Predictably the Daily Telegraph supports the Hague plan but there are plenty of Tory MPs who believe it doesn’t give English MPs a strong enough veto and would give the massed ranks of SNP MPs which the latest Ashcroft poll suggests will be elected to the next Parliament, the power to block “English” measures
To appreciate the problem, consider the following scenario. Labour, with a majority in the UK as a whole but not in England, propose a law to restrict bin collections to once a month. English MPs could block such a law from applying to England. But if the Conservatives, with a majority of English MPs, then tried to introduce a Bill guaranteeing weekly bin collections in England, Labour would be allowed to use its UK-wide majority, including Scottish and Welsh MPs, to vote the law down – even though it would not affect those MPs’ constituents. In short, England would still not be self-governing.
This argument is in reality a poor one. It’s government not groups of MPs which proposes the vast majority of legislation. And “English only” laws are few and far between. However it touches many Tory nerves.
Brown ‘s comparisons with the great Home Rule controversy of a century ago is appealing. Then as now he would say, the British government, is sleepwalking its way to disaster. There are basic differences of course. Today’s opposition is not plotting sedition with a Celtic minority. Nor is today’s government dependent for its survival on a Celtic party.

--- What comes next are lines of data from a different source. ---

(** C13: whatever the owner and the callbacks it is called back on do, in whatever order
    I/O completes, no operation number is used twice, and the calls accepted are exactly those
    completed, each once, and those still held in a call slot. *)
Theorem kernel_exactly_once (sy sy' : sys) :
  kernel_laws → kernel_start sy → rtc kernel_op sy sy' →
  NoDup (ks_accepted sy') ∧ NoDup (ks_completed sy').*1 ∧
  ks_accepted sy' ≡ₚ (ks_completed sy').*1 ++ live_ops sy' ∧ (length (live_ops sy') <= 4)%nat.
Proof.
  intros Hl Hs Hr. destruct (run_inv Hl sy sy' Hs Hr) as [H4 _ _ Hn Ha _].
  split; [done|]. rewrite Ha in Hn. split; [exact (proj1 (proj1 (NoDup_app _ _) Hn))|]. split; [done|].
  rewrite <- H4. apply bind_length. intros c. unfold live_op. destruct (is_live c); cbn; lia.
Qed.

(** What closing makes of a call that is held. *)
Definition closing (c : kernel_call F) : list (Z * kernel_result) := owed (close_call c).

(** C14: after a close, one step with the full budget calls back every call that was
    held, each once, the ones that still waited with the outcome "closed", whatever the
    callbacks try to start, cancel or send meanwhile; nothing accepted is left. *)
Theorem kernel_close_completes (sy sy1 sy2 : sys) (now : Z) :
  kernel_laws → kernel_start sy → rtc kernel_op sy sy1 → kn_in_step (ks_kernel sy1) = false →
  rtc user_step (wl_kernel_close sy1).1 sy2 →
  let sy3 := (wl_kernel_step sy2 now WL_KERNEL_BUDGET).1 in
  live_ops sy3 = [] ∧ ks_accepted sy3 = ks_accepted sy1 ∧ ks_accepted sy3 ≡ₚ (ks_completed sy3).*1 ∧
  ∃ delivered, ks_completed sy3 = ks_completed sy1 ++ delivered ∧
               delivered ≡ₚ kn_calls (ks_kernel sy1) ≫= closing.
Proof.
  intros Hl Hs Hr Hst Hu. destruct (run_inv Hl sy sy1 Hs Hr) as [H4 _ _ _ _ _].
  set (generations := kc_generation <$> (close_call <$> kn_calls (ks_kernel sy1))).
  assert (closed_state generations (wl_kernel_close sy1).1) as Hc.
  { unfold wl_kernel_close. rewrite Hst. split; cbn; [done| |done].
    apply Forall_fmap, Forall_forall. intros c _. apply close_call_idle. }
  destruct (user_closed_kernel _ _ _ Hu Hc) as (E & Ea & Ed).
  pose proof (keeps_closed _ _ _ Hc (user_closed _ _ _ Hu Hc)) as Hc2.
  destruct (step_closes Hl generations sy2 now Hc2) as [(Ea' & d & Ed' & Hp) Hn].
  { unfold generations. by rewrite !length_fmap. }
  { rewrite E. unfold wl_kernel_close. by rewrite Hst. }
  cbn zeta in *. set (sy3 := (wl_kernel_step sy2 now WL_KERNEL_BUDGET).1) in *.
  rewrite Hn, app_nil_r in Hp. assert (kernel_inv sy3) as [_ _ _ _ Ha _].
  { apply (step_inv Hl). eapply user_inv; [exact Hu|]. apply kernel_close_inv. exact (run_inv Hl sy sy1 Hs Hr). }
  rewrite live_ops_pending, Hn in Ha |- *. rewrite (app_nil_r (ks_completed sy3).*1 : _ ++ [].*1 = _) in Ha.
  split_and!; [done| |done|].
  - rewrite Ea', Ea. unfold wl_kernel_close. by rewrite Hst.
  - exists d. split; [rewrite Ed', Ed; unfold wl_kernel_close; by rewrite Hst|]. rewrite <- Hp.
    unfold pending. rewrite E. unfold wl_kernel_close. rewrite Hst. cbn. by rewrite (bind_fmap _ _ closing).
Qed.
End Theorems.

But it’s just possible the next one might be.
At the heart of Brown’s case is the belief that the UK national interest should not be exclusively defined in terms of its newly empowered historic constituent parts.
The United Kingdom will hold together only if there are things that we share together – common interests, mutual needs and similar values – that make us want to cooperate. In the modern world, that has to include a willingness to share risks and transfer resources between each other to ease poverty, unemployment and inequality between the regions and nations.
Brown argues:
Just when we needed reconciliation, the Conservatives have summarily repudiated the recommendations against Evel by the Smith commission that they appointed only four months ago. If we needed any confirmation of their potentially fatal mistake, it is that Scottish Nationalists who want to break the UK are Evel’s biggest cheer leaders.
If anyone’s interests are under threat, it is not England’s but those of Scotland, Northern Ireland and Wales that are permanently at risk of being outvoted. And so when one part of the union sends 533 members to parliament and the other parts only 59, 40 and 18 respectively – 117 in all – it is obvious that the rules needed to reassure the minorities are bound to be different from the rules needed to uphold the majority.
There are Irish lessons we should heed. Ronan Fanning’s book The Fatal Path shows how in our policy towards Ireland from 1910 to 1922 party political interests often trumped the national interest. Keeping Ireland in the United Kingdom was neither the first priority of the Asquith government, which was more interested in tactics to maintain itself in government, nor of the Lloyd George coalition, which could do nothing without appeasing extreme elements on the far right.
David Cameron has taken this one stage further. He has put the integrity of the UK second, not to the real needs of England, but to the very vocal demands of Ukip.
Fanning himself recently pointed out the basic flaw in the offer of Home Rule in 1920 – too little too late. Today, does the same apply to Scotland and too much to England?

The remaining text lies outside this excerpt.